**The problem**.
Below are some entries. Repeat exactly the lines from the one with "by assumption. reflexivity." through the one with "apply list_elem_of_fmap in Hdrow", and only those.

**Data to examine**.

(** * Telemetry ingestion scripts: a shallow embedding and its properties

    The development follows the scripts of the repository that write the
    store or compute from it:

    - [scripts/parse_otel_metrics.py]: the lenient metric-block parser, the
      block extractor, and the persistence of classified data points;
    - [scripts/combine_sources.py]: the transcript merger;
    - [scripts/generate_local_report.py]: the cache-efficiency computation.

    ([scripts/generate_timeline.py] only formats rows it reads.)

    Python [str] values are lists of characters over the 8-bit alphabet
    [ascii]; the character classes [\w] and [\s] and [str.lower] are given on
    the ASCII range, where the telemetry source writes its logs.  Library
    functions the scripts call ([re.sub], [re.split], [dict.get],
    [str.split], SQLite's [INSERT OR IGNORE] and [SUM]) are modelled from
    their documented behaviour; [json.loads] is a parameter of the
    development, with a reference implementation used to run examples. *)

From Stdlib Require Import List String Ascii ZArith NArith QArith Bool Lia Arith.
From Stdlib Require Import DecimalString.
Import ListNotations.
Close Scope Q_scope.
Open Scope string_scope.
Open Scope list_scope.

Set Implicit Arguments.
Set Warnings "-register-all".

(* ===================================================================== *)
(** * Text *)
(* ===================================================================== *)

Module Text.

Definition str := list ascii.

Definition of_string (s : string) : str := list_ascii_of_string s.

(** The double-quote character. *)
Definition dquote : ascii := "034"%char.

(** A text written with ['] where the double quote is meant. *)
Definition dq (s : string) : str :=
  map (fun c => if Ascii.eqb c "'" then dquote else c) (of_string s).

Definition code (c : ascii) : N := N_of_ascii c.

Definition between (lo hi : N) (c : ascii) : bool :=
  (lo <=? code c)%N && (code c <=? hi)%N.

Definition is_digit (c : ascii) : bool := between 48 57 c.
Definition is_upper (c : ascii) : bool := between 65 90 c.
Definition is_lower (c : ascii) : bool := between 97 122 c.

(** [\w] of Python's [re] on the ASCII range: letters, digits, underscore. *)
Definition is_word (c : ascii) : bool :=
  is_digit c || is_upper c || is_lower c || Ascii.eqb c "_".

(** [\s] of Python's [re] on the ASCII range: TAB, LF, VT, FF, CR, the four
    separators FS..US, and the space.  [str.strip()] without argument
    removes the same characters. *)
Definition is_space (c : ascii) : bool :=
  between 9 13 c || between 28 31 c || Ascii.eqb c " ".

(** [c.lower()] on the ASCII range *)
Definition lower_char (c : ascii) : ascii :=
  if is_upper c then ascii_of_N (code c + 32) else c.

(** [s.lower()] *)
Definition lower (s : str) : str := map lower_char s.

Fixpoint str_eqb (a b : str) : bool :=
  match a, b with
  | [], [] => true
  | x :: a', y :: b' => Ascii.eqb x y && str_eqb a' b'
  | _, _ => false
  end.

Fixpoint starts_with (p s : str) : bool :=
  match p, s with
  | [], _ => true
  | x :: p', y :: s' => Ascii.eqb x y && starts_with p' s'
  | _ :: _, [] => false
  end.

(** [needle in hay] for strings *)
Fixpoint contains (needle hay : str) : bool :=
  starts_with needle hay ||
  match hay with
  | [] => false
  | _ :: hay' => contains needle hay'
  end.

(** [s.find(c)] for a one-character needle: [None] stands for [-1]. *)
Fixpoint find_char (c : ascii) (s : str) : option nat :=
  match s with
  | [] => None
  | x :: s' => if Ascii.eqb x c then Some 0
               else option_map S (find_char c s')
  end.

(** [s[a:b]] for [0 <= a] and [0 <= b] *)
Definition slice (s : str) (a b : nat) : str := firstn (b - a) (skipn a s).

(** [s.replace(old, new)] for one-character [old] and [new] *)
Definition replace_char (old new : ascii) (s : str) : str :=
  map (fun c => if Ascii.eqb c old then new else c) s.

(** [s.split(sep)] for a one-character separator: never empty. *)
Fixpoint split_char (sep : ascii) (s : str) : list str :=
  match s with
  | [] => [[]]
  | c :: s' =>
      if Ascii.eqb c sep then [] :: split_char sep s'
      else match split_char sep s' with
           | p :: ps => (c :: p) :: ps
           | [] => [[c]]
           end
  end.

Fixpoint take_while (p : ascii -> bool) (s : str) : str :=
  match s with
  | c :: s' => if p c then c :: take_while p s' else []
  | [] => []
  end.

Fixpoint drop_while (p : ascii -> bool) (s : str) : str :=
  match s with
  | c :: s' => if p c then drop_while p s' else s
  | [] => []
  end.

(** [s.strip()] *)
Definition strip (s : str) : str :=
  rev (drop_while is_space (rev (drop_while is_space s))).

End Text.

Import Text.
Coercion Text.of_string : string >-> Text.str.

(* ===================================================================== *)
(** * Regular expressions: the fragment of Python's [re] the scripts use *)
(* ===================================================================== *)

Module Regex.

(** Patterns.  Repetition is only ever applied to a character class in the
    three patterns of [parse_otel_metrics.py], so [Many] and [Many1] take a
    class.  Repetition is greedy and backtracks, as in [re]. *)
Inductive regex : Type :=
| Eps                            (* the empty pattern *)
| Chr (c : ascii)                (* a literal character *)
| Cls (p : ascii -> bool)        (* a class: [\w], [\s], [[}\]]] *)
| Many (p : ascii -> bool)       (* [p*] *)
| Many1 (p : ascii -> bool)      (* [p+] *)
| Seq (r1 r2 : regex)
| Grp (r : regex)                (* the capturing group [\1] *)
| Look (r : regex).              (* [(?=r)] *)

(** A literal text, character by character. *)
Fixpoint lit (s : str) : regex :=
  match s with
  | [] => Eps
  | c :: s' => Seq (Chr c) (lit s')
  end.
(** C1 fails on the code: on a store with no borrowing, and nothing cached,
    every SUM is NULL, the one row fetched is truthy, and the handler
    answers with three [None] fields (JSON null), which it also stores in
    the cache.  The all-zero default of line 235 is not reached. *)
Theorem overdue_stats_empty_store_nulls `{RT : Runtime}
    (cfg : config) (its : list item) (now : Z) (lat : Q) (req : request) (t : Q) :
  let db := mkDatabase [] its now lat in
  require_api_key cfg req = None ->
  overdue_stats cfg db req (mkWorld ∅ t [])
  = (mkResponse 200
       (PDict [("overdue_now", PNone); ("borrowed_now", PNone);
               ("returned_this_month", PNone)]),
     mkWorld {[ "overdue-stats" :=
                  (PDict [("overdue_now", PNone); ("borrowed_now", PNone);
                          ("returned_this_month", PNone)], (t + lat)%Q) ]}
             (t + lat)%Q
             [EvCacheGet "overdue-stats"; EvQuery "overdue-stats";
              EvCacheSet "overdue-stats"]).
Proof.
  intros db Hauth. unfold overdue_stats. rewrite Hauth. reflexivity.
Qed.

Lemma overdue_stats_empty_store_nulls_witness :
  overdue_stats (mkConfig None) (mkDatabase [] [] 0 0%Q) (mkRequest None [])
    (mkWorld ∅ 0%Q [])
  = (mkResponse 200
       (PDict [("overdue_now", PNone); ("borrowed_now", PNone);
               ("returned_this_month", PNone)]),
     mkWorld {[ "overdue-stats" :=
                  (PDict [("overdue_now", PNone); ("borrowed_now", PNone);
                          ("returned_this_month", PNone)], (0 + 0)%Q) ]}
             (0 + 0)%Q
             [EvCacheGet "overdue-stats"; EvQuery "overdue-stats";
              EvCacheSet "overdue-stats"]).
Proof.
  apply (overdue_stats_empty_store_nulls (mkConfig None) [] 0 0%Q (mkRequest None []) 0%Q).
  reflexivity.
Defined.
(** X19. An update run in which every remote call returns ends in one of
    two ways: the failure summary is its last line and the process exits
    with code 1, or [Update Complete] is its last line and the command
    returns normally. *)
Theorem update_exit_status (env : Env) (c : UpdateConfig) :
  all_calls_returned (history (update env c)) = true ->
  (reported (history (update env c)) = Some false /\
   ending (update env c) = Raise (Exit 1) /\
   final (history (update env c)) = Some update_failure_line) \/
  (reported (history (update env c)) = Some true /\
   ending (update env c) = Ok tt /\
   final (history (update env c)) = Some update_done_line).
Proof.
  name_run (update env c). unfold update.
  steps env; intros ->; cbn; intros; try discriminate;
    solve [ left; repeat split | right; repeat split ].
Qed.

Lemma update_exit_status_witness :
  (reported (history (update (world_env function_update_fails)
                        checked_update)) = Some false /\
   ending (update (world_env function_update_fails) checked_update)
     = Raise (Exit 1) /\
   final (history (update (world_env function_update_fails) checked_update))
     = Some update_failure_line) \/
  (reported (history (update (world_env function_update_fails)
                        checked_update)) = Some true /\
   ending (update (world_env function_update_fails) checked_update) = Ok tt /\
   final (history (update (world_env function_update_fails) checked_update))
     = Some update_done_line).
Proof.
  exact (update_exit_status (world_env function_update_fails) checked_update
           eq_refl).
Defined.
...
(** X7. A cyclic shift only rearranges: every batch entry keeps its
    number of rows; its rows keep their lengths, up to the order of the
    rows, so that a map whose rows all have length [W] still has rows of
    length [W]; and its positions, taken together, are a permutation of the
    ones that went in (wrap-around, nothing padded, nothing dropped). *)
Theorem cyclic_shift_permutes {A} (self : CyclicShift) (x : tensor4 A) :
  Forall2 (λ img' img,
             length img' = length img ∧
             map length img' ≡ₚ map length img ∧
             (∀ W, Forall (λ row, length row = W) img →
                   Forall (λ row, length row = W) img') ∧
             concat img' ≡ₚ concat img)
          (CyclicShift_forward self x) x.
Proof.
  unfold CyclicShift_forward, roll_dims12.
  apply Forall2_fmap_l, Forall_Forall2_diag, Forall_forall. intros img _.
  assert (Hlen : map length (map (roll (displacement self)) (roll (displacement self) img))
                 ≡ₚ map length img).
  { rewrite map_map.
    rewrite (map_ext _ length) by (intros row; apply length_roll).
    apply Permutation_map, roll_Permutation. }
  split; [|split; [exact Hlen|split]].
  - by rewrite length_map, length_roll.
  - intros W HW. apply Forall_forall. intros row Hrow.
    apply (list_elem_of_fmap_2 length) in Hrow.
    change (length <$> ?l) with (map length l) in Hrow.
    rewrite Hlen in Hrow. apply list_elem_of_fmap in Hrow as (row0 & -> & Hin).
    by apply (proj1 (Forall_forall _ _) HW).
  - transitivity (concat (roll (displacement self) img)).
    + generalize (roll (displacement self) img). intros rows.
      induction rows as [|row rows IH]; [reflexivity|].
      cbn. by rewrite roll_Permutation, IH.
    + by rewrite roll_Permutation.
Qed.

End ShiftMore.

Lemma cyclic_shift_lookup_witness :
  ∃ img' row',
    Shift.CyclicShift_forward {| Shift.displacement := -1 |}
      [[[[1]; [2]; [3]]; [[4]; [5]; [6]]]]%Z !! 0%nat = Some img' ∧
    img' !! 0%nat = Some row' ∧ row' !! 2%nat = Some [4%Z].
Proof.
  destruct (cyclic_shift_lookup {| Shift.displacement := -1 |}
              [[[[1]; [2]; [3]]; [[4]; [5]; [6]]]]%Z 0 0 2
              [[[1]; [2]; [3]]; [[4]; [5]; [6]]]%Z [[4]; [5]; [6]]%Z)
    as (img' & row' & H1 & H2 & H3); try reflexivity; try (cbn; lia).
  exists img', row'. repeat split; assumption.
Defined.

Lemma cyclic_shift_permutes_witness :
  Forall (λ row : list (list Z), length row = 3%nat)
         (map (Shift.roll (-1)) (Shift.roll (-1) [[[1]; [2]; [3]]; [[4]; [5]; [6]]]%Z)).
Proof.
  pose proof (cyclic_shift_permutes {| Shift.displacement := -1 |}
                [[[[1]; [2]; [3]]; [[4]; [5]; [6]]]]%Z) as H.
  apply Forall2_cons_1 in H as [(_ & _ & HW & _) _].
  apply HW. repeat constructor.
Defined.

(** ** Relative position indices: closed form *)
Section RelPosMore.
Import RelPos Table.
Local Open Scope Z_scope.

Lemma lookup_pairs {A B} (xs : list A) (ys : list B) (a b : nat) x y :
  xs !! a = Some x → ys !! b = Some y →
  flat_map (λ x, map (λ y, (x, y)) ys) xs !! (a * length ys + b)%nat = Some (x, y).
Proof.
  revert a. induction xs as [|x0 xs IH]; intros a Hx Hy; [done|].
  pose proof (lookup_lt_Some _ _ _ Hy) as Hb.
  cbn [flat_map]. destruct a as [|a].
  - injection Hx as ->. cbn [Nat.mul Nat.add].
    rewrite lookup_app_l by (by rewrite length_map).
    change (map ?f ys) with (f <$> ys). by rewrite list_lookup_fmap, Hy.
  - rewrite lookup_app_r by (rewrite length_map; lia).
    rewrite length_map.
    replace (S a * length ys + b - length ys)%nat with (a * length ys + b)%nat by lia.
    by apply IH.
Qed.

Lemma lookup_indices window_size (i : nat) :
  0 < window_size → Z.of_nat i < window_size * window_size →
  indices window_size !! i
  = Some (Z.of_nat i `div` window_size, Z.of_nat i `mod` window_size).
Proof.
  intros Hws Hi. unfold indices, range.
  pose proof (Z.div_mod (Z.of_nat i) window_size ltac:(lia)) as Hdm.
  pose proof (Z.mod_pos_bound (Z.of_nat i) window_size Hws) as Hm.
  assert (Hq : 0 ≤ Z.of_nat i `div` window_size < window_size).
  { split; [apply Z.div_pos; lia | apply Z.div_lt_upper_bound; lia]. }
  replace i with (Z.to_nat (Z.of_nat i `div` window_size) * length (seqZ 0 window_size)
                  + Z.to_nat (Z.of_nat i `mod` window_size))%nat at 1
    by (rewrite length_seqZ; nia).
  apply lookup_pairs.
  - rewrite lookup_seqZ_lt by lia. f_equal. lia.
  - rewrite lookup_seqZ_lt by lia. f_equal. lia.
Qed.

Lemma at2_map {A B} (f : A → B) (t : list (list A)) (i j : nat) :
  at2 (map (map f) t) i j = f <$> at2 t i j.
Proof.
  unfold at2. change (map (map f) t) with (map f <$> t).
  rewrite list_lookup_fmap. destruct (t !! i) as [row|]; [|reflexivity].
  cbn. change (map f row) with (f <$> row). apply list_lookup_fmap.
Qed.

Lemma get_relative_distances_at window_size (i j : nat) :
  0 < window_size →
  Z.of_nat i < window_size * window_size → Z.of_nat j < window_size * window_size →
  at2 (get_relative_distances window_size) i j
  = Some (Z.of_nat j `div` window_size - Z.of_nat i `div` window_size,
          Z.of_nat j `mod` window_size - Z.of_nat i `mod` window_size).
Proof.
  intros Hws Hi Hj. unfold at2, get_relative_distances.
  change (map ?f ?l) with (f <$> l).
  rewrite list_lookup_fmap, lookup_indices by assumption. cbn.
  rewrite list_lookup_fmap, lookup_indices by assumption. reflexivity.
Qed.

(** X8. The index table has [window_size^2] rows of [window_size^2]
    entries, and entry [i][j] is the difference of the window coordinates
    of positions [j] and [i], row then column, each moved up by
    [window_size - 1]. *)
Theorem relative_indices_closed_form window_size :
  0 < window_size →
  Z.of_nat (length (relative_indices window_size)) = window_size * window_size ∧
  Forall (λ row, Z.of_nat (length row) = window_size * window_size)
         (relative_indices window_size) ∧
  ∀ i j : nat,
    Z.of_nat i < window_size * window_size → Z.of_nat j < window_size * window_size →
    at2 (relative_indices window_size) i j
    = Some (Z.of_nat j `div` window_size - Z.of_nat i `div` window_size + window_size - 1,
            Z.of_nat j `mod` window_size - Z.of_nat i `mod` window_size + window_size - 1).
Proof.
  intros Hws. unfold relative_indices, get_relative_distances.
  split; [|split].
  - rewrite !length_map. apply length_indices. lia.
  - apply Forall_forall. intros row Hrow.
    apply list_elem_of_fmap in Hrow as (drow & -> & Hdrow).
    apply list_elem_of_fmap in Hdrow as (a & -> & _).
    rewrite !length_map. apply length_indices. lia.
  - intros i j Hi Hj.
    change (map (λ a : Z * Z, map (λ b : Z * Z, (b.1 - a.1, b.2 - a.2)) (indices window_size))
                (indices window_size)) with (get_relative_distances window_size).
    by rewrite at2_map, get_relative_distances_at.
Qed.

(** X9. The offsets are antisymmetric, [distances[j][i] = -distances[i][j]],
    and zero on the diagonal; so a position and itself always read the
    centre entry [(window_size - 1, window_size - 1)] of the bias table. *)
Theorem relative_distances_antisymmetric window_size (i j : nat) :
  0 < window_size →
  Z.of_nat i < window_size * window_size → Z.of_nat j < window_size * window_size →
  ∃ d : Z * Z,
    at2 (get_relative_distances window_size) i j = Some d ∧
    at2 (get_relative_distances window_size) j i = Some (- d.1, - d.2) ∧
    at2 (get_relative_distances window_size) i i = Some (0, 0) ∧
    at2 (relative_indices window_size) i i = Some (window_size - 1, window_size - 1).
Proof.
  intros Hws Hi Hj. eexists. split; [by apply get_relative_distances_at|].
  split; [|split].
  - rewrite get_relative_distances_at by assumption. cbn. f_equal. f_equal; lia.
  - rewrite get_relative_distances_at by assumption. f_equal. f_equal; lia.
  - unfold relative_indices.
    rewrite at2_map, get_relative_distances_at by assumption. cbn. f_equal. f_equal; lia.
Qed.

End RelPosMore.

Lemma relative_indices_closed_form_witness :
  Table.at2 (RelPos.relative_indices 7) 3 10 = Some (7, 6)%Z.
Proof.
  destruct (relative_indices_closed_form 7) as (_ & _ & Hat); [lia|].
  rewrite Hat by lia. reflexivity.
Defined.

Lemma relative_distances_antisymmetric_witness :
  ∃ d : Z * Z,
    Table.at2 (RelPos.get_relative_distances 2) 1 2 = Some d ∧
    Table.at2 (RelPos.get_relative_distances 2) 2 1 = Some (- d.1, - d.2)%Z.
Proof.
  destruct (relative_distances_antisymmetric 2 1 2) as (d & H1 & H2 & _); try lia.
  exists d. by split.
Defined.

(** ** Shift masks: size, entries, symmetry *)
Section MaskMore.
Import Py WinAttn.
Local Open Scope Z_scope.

**Reply**.
  rewrite list_lookup_fmap, lookup_indices by assumption. reflexivity.
Qed.

(** X8. The index table has [window_size^2] rows of [window_size^2]
    entries, and entry [i][j] is the difference of the window coordinates
    of positions [j] and [i], row then column, each moved up by
    [window_size - 1]. *)
Theorem relative_indices_closed_form window_size :
  0 < window_size →
  Z.of_nat (length (relative_indices window_size)) = window_size * window_size ∧
  Forall (λ row, Z.of_nat (length row) = window_size * window_size)
         (relative_indices window_size) ∧
  ∀ i j : nat,
    Z.of_nat i < window_size * window_size → Z.of_nat j < window_size * window_size →
    at2 (relative_indices window_size) i j
    = Some (Z.of_nat j `div` window_size - Z.of_nat i `div` window_size + window_size - 1,
            Z.of_nat j `mod` window_size - Z.of_nat i `mod` window_size + window_size - 1).
Proof.
  intros Hws. unfold relative_indices, get_relative_distances.
  split; [|split].
  - rewrite !length_map. apply length_indices. lia.
  - apply Forall_forall. intros row Hrow.
    apply list_elem_of_fmap in Hrow as (drow & -> & Hdrow).
    apply list_elem_of_fmap in Hdrow as (a & -> & _).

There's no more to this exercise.